Search Basics

Search a single gene

Open TCGALand, then type a gene name, such as nusap1, in the search box. Notice that the auto fill box will assist you to complete the full gene name. Click the green arrow then select "Search", or press "Enter" to search gene NUSAP1 in TCGA land.

NewImage6_png

A figure showing DNA Alteration Distribution for gene NUSAP1 is returned. This shows the number of different Alteration types, organized by primary group type (in TCGA, the primary group type is Tumor Type.)

NewImage101_png

On the left panel, Sample, Mutation and CNV tabs are used to filter samples depending on different filter criteria. Under Mutation, clicking "View Filtered Table" will show detailed mutation information matching with the selected filter criteria.

NewImage8_png

On the right panel, Legend tab shows legend by color. The color can be changed by right-clicking each level.

NewImage9_png

Task tab can be used to change data shown in the view, change profile columns, specify data summarization method, change chart properties, etc. The data used in the view can be exported to txt or excel files.

NewImage10_png

OncoLand provides bunches of data views which can be accessed in Select View. Data are organized into sections based on platform types as well as an Integration section. In each customized view, there will be a tooltip, describing the view when moused over:

NewImage11_png

By clicking a different view, the default setting is to replace the current view with the newly selected view.

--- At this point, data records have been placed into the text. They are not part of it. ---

(** ** user/trace.c *)

(** An array of pointers to strings; the string an entry points to, or null. *)
Fixpoint null_terminated (a : list (option (list Z))) : list (list Z) :=
  match a with
  | Some s :: a => s :: null_terminated a
  | _ => []
  end.

(** [nargv] is the array as it is on the stack when main() starts: the code sets
    its first entries only. *)
Definition trace_main (nargv : list (option (list Z))) (argv : list (list Z)) : U unit :=
  match argv with
  | a0 :: mask :: cmd :: rest =>
      if is_digit (nthZ mask 0) then
        r ← u_other (CTrace (atoi mask));
        if r <? 0 then complain 2 "%s: trace failed" [AStr (Some a0)];; uexit 1
        else
          let args := take (MAXARG - 2) (cmd :: rest) in
          let nargv := (Some <$> args) ++ drop (length args) nargv in
          u_other (CExec (default [] (mjoin (head nargv))) (null_terminated nargv));;
          uexit 0
      else complain 2 "Usage: %s mask command" [AStr (Some a0)];; uexit 1
  | a0 :: _ => complain 2 "Usage: %s mask command" [AStr (Some a0)];; uexit 1
  | [] => complain 2 "Usage: %s mask command" [AStr None];; uexit 1
  end.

If users prefer to keep all views, there is an option:

NewImage12_png

DNA-Seq

NewImage13_png

Somatic Mutation is based on MAF (Mutation Annotation Format) files downloaded from TCGA. By definition, somatic is present in tumor but not control.

Somatic Mutation Distribution view shows the percentage of mutant samples in each grouping (e.g. Tumor Type).

NewImage99_png

Somatic mutations can be visualized in built-in ArrayLand genome browser. Visualizations will be automatically refreshed in response to the filters on mutation features and sample meta data.

NewImage100_png

RNA-Seq Quantification

RNA_seq_menu_png

RNA-Seq gene and transcript FPKM

Gene FPKM Charts return visualizations based on FPKM (Fragments Per Kilobase of transcript per Million mapped fragments). All FPKM data calculated at the transcript level, using an EM algorithm based on RSEM ^link. Data are further normalized for each sample by firstly adding 0.1 to FPKM and then taking log 2. This makes FPKM values comparable across all samples in the Land. Data are summarized at the gene level, by taking the sum of all transcript FPKM values.

NewImage17_png

Visualization is further configurable in the task tab, including chart/symbol properties (shape, color and size).

Summary (gene FPKM) view shows percentage of tumor samples whose RNA-Seq log2(FPKM+0.1) expression is 2x up-regulated or 2x down-regulated, compared to normal samples in each group (e.g. Tumor Type).

NewImage18_png

The default fold change cutoff 2x can be changed under Expression tab in the left panel.

RNA-Seq Exon Details

RNA-Seq details on exon and exon junction level are visualized in the built-in genome browser. It can help the user answer questions such as “Are there FGF12 transcript expression differences between PRAD tumor samples?

Search FGF12 and open RNA-Seq Quantification| Genome Browser (Exon Details). In Sample tab, filter to PRAD:

NewImage19_png

User can change the grouping to Sample Type (In this case, Normal, Primary Tumor, Metastatic) since we have filtered to show one tumor type (PRAD) only:

NewImage20_png

The coverage is at exon level and colored by grouping (Sample Type), as illustrated in Legend. The genome browser transcripts are painted as stack bars representing the relative expression ratios between two sample types. From this view, normal tissue clearly expresses the first transcript; while tumor tissue expresses the second transcript, with more obvious expression of the second transcript in metastatic tumor tissue.

RNA-Seq Fusion

Gene fusion events in tumor samples can be identified using Omicsoft’s FusionMap ^link algorithm.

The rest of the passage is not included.